## Exercise description
With both ends included, repeat exactly the lines of the entries below from the one containing "Definition store_entity (article_node" down to the one containing "(** Lines 97-105: the", and no others.

(Entries taken from a collection)
(** * Two-level TLB simulator (OC Lab 2, [src/tlb.c]): model and properties

    The translation unit [tlb.c] keeps two fully associative arrays of
    [tlb_entry_t] ([tlb_l1], [tlb_l2]), six statistics counters and a
    file-local [access_counter].  Everything is global mutable state, so
    the embedding threads one [tlb_state] record through every function.
    Calls to the collaborators declared in the missing headers
    ([increment_time], [page_table_translate], [write_back_tlb_entry]) are
    recorded, in program order, in a list of [event]s returned next to the
    new state.  The collaborators are taken not to call back into this unit
    while a call is in progress; what [page_table_translate] returns is an
    input of the model.  The six accessors [get_total_tlb_*] are the
    projections of [tlb_state]. *)

From Stdlib Require Import ZArith Lia.
From stdpp Require Import base list.

Local Open Scope Z_scope.

(** ** Configuration ([constants.h], not part of the translation unit)

    The array capacities, the page size and the two latencies are macros of
    a header that is not available; they are taken as parameters. *)
Class tlb_config := TlbConfig {
  TLB_L1_SIZE : nat;
  TLB_L2_SIZE : nat;
  PAGE_SIZE_BITS : Z;
  TLB_L1_LATENCY_NS : Z;
  TLB_L2_LATENCY_NS : Z
}.

(** Modelled from the spec: [op_t] is declared in a header that is not
    available; an operation is a read or a write, and the code names the two
    values [OP_READ] and [OP_WRITE]. *)
Inductive op_t := OP_READ | OP_WRITE.

Definition is_write (op : op_t) : bool :=
  match op with OP_WRITE => true | OP_READ => false end.

(** [uint64_t] arithmetic: values are integers reduced modulo [2^64].

    Modelled from the spec: [va_t] and [pa_dram_t] are typedefs of headers
    that are not available; page numbers and addresses are unsigned
    integers, the code mixes them freely with [uint64_t] and [1ULL], and
    they are taken to be 64 bits wide as well. *)
Definition uint64 (x : Z) : Z := x mod 2 ^ 64.
(** * News article to graph database: the analyzer and the materializer

    A shallow embedding of [graph_project.py].  The three parts of the
    script that carry logic are embedded:

    - [extract_entities_and_relations], over the parser's output (a spaCy
      [Doc]: entity spans, sentences, tokens with their dependency links);
    - [store_in_graphdb], over the graph store (py2neo [Graph], [Node],
      [Relationship]), as explicit state passing;
    - [get_article_url], the prompt loop, over the lines the user types.

    The parser and the store are libraries the script calls; they are
    taken as the script sees them: a document is the data the script
    reads from it, the store is the nodes and edges created in it and the
    calls made on it.  A Python string is modelled as the [string] of
    the bytes of its UTF-8 encoding; the white space that [str.strip]
    removes is that of Python, all of Unicode's; [str.upper] is a
    parameter of the analyzer. *)

From Stdlib Require Import Ascii String.
From stdpp Require Import base option list strings gmap sets.

Local Open Scope string_scope.
Local Open Scope nat_scope.
Local Open Scope list_scope.
#[local] Set Warnings "-clear-no-such-hyp".

(** ** Python string methods *)

Module PyStr.

(** A Python string is kept as the bytes of its UTF-8 encoding: equality,
    concatenation and prefixes of strings are those of their bytes. *)
Definition bytes (codes : list nat) : string :=
  foldr (λ n s, String (ascii_of_nat n) s) EmptyString codes.

(** [str.lower], as far as the script uses it: the script compares the
    result with "q" only, and no character but "Q" and "q" has "q" as its
    lower case; the letters of ASCII are mapped, every other byte is
    kept. *)
Definition lower_char (c : ascii) : ascii :=
  let n := nat_of_ascii c in
  if (65 <=? n)%nat && (n <=? 90)%nat then ascii_of_nat (n + 32) else c.

Fixpoint lower (s : string) : string :=
  match s with
  | EmptyString => EmptyString
  | String c s' => String (lower_char c) (lower s')
  end.

(** The upper case of ASCII text.  [str.upper] itself follows the case
    tables of Unicode and is a parameter of the analyzer; this is what it
    gives on a text of ASCII characters, for the scenarios. *)
Definition ascii_upper_char (c : ascii) : ascii :=
  let n := nat_of_ascii c in
  if (97 <=? n)%nat && (n <=? 122)%nat then ascii_of_nat (n - 32) else c.

Fixpoint ascii_upper (s : string) : string :=
  match s with
  | EmptyString => EmptyString
  | String c s' => String (ascii_upper_char c) (ascii_upper s')
  end.

(** The white space of Python, that is the characters [str.strip]
    removes, each as its UTF-8 bytes: U+0009 to U+000D, U+001C to U+001F,
    U+0020, U+0085, U+00A0, U+1680, U+2000 to U+200A, U+2028, U+2029,
    U+202F, U+205F and U+3000. *)
Definition whitespace : list string :=
  map bytes
    [[9]; [10]; [11]; [12]; [13]; [28]; [29]; [30]; [31]; [32];
     [194; 133]; [194; 160]; [225; 154; 128];
     [226; 128; 128]; [226; 128; 129]; [226; 128; 130]; [226; 128; 131];
     [226; 128; 132]; [226; 128; 133]; [226; 128; 134]; [226; 128; 135];
     [226; 128; 136]; [226; 128; 137]; [226; 128; 138];
     [226; 128; 168]; [226; 128; 169]; [226; 128; 175];
     [226; 129; 159]; [227; 128; 128]].

(** What follows the prefix [p] in [s], when [s] starts with [p]. *)
Fixpoint drop_prefix (p s : string) : option string :=
  match p with
  | EmptyString => Some s
  | String a p' =>
      match s with
      | EmptyString => None
      | String b s' => if decide (a = b) then drop_prefix p' s' else None
      end
  end.

(** What follows the white space character that [s] starts with, if it
    starts with one. *)
Definition after_space (s : string) : option string :=
  head (omap (λ w, drop_prefix w s) whitespace).

(** [str.lstrip]: the leading white space characters go, one at a turn;
    there are no more of them than bytes. *)
Fixpoint lstrip_turns (turns : nat) (s : string) : string :=
  match turns with
  | 0 => s
  | S turns' =>
      match after_space s with
      | Some rest => lstrip_turns turns' rest
      | None => s
      end
  end.

Definition lstrip (s : string) : string := lstrip_turns (String.length s) s.

(** [str.rstrip]: from the end, a byte stays with what was kept after it
    unless the two together are a white space character. *)
Fixpoint rstrip (s : string) : string :=
  match s with
  | EmptyString => EmptyString
  | String c s' =>
      let kept := String c (rstrip s') in
      if bool_decide (kept ∈ whitespace) then EmptyString else kept
  end.

Definition strip (s : string) : string := rstrip (lstrip s).

(** [s.startswith(p)] and [s.startswith((p1, p2))]. *)
Definition startswith (s p : string) : bool := String.prefix p s.

Definition startswith_any (s : string) (ps : list string) : bool :=
  existsb (startswith s) ps.

(** [sep.join(parts)]. *)
Definition join (sep : string) (parts : list string) : string :=
  String.concat sep parts.

End PyStr.

(** ** The graph store (py2neo) *)

Module Neo.

(** A [Node] object: its identity (the Python object, which the store
    binds on creation), its label and its properties. *)
Record Node := mkNode {
  node_id : nat;
  node_label : string;
  node_props : list (string * string)
}.

(** [Relationship(start, type, end)]. *)
Record Relationship := mkRel {
  start_node : Node;
  rel_type : string;
  end_node : Node
}.

Global Instance Node_eq_dec : EqDecision Node.
Proof. solve_decision. Defined.

Global Instance Relationship_eq_dec : EqDecision Relationship.
Proof. solve_decision. Defined.

(** The calls the script makes on the module-level [graph]. *)
Inductive Call :=
| DeleteAll
| CreateNode (n : Node)
| CreateRel (r : Relationship).

Definition is_write (c : Call) : bool :=
  match c with
  | DeleteAll => false
  | CreateNode _ | CreateRel _ => true
  end.

(** The state the script runs in: the contents of the store, the
    allocator of [Node] objects, and the history of the calls made on
    the store (oldest first). *)
Record World := mkWorld {
  next_id : nat;
  store_nodes : list Node;
  store_rels : list Relationship;
  calls : list Call
}.

Definition empty_world : World := mkWorld 0 [] [] [].

(** State passing. *)
Definition St (A : Type) : Type := World → A * World.

Definition ret {A} (a : A) : St A := λ w, (a, w).

Definition bind {A B} (m : St A) (k : A → St B) : St B :=
  λ w, let (a, w') := m w in k a w'.

Definition exec {A} (m : St A) (w : World) : World := snd (m w).
Definition eval {A} (m : St A) (w : World) : A := fst (m w).

(** [Node(label, **props)]: a new object, not yet in the store. *)
Definition new_node (label : string) (props : list (string * string)) : St Node :=
  λ w, (mkNode (next_id w) label props,
        mkWorld (S (next_id w)) (store_nodes w) (store_rels w) (calls w)).

(** [graph.delete_all()]. *)
Definition delete_all : St unit :=
  λ w, (tt, mkWorld (next_id w) [] [] (calls w ++ [DeleteAll])).

(** [graph.create(node)]. *)
Definition create_node (n : Node) : St unit :=
  λ w, (tt, mkWorld (next_id w) (store_nodes w ++ [n]) (store_rels w)
              (calls w ++ [CreateNode n])).

(** [graph.create(relationship)], both ends being in the store. *)
Definition create_rel (r : Relationship) : St unit :=
  λ w, (tt, mkWorld (next_id w) (store_nodes w) (store_rels w ++ [r])
              (calls w ++ [CreateRel r])).

(** [for x in xs: acc = body(acc, x)], the loop-carried locals in [acc]. *)
Fixpoint for_each {A B} (xs : list A) (body : B → A → St B) (acc : B) : St B :=
  match xs with
  | [] => ret acc
  | x :: xs' => bind (body acc x) (for_each xs' body)
  end.

End Neo.

Notation "'let*' x ':=' m 'in' k" := (Neo.bind m (λ x, k))
  (at level 10, x name, m at level 100, k at level 200).
Notation "m ';;;' k" := (Neo.bind m (λ _, k))
  (at level 100, k at level 200, right associativity).

(** ** The materializer: [store_in_graphdb] *)

Module Materializer.
Import Neo.

(** [article_data], as [scrape_article] returns it.  [publish_date] is a
    timestamp or [None]; only its [str()] is used, kept here. *)
Record ArticleData := mkArticle {
  title : string;
  text : string;
  authors : list string;
  publish_date : option string;
  url : string
}.

(** A relation triple [(subject, predicate, obj)]. *)
Definition Triple : Type := string * string * string.

(** [entity_data]: the dict of entity names by type, in the dict's
    iteration order, and the list of relation triples. *)
Record EntityData := mkEntityData {
  entities : list (string * list string);
  relationships : list Triple
}.

(** [str(article_data['publish_date'])]. *)
Definition str_date (d : option string) : string :=
  match d with
  | Some s => s
  | None => "None"
  end.

Definition article_props (a : ArticleData) : list (string * string) :=
  [("name", title a); ("url", url a);
   ("publish_date", str_date (publish_date a));
   ("authors", PyStr.join ", " (authors a))].

(** The body of the inner loop of lines 97-105. *)
Definition store_entity (article_node : Node) (entity_type : string)
    (entity_nodes : gmap string Node) (entity_name : string)
    : St (gmap string Node) :=
  match entity_nodes !! entity_name with
  | Some _ => ret entity_nodes
  | None =>
      let* node := new_node entity_type [("name", entity_name)] in
      let entity_nodes := <[entity_name := node]> entity_nodes in
      create_node node ;;;
      create_rel (mkRel article_node "MENTIONS" node) ;;;
      ret entity_nodes
  end.

(** Lines 97-105: the two nested loops over [entities.items()]. *)
Definition store_entities (article_node : Node)
    (ents : list (string * list string)) : St (gmap string Node) :=
  for_each ents
    (λ entity_nodes item,
       for_each (snd item) (store_entity article_node (fst item)) entity_nodes)
    ∅.

(** The body of the loop of lines 108-116. *)
Definition store_relation (entity_nodes : gmap string Node)
    (_ : unit) (rel : Triple) : St unit :=
  let '(subject, predicate, obj) := rel in
  match entity_nodes !! subject, entity_nodes !! obj with
  | Some s, Some o => create_rel (mkRel s predicate o)
  | _, _ => ret tt
  end.

(** What the function leaves behind: its locals [article_node] and
    [entity_nodes], and the two numbers of the message
    "Stored {stored_entities} entities and {stored_relationships}
    relationships" that line 118 prints (the function itself returns
    [None]). *)
Record Outcome := mkOutcome {
  article_node : Node;
  entity_nodes : gmap string Node;
  stored_entities : nat;
  stored_relationships : nat
}.

Definition store_in_graphdb (article_data : ArticleData)
    (entity_data : EntityData) : St Outcome :=
  delete_all ;;;
  let* article_node := new_node "Article" (article_props article_data) in
  create_node article_node ;;;
  let* entity_nodes := store_entities article_node (entities entity_data) in
  for_each (relationships entity_data) (store_relation entity_nodes) tt ;;;
  ret (mkOutcome article_node entity_nodes
         (size entity_nodes) (length (relationships entity_data))).

(** The entity-to-entity edges of a store: those that do not start at
    the article node. *)
Definition entity_edges (art : Node) (w : World) : list Relationship :=
  filter (λ r, start_node r ≠ art) (store_rels w).

(** The entity nodes of a store: all nodes but the article's. *)
Definition entity_nodes_of (art : Node) (w : World) : list Node :=
  filter (λ n, n ≠ art) (store_nodes w).

End Materializer.

(** ** The parser's output (spaCy) *)

Module Spacy.

#[local] Unset Elimination Schemes.

(** A token of the dependency parse, with the attributes the script
    reads and its syntactic children: [lefts] are the children that
    precede the token in the text, [rights] those that follow it, both
    in the order of the text. *)
Inductive Token := mkToken {
  text : string;
  lemma_ : string;
  dep_ : string;
  lefts : list Token;
  rights : list Token
}.

#[local] Set Elimination Schemes.

(** [token.children]: the immediate children, left ones first. *)
Definition children (t : Token) : list Token := lefts t ++ rights t.

(** [token.subtree]: the token and all its descendants, as spaCy walks
    them: the subtrees of the left children, the token itself, the
    subtrees of the right children. *)
Fixpoint subtree (t : Token) : list Token :=
  match t with
  | mkToken _ _ _ ls rs => flat_map subtree ls ++ t :: flat_map subtree rs
  end.

(** An entity span [ent]: the token range it covers, its category
    [label_] and its surface text [ent.text]. *)
Record Ent := mkEnt {
  ent_start : nat;
  ent_end : nat;
  label_ : string;
  ent_text : string
}.

(** A sentence, iterated: its tokens in the order of the text. *)
Definition Sent : Type := list Token.

(** A parsed document: [doc.ents] and [doc.sents]. *)
Record Doc := mkDoc {
  ents : list Ent;
  sents : list Sent
}.

(** The number of tokens of the document: the sentences partition it. *)
Definition doc_length (d : Doc) : nat := length (concat (sents d)).

(** What the parser guarantees of its entity spans: each covers a
    non-empty range of the document's tokens. *)
Definition wf_doc (d : Doc) : Prop :=
  Forall (λ e, (ent_start e < ent_end e ∧ ent_end e ≤ doc_length d)%nat) (ents d).

(** A sentence whose tokens are the walk of one root token: the parse
    of the sentence is a projective tree. *)
Definition projective (s : Sent) : Prop := ∃ root, s = subtree root.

## Expected answer
Definition store_entity (article_node : Node) (entity_type : string)
    (entity_nodes : gmap string Node) (entity_name : string)
    : St (gmap string Node) :=
  match entity_nodes !! entity_name with
  | Some _ => ret entity_nodes
  | None =>
      let* node := new_node entity_type [("name", entity_name)] in
      let entity_nodes := <[entity_name := node]> entity_nodes in
      create_node node ;;;
      create_rel (mkRel article_node "MENTIONS" node) ;;;
      ret entity_nodes
  end.

(** Lines 97-105: the two nested loops over [entities.items()]. *)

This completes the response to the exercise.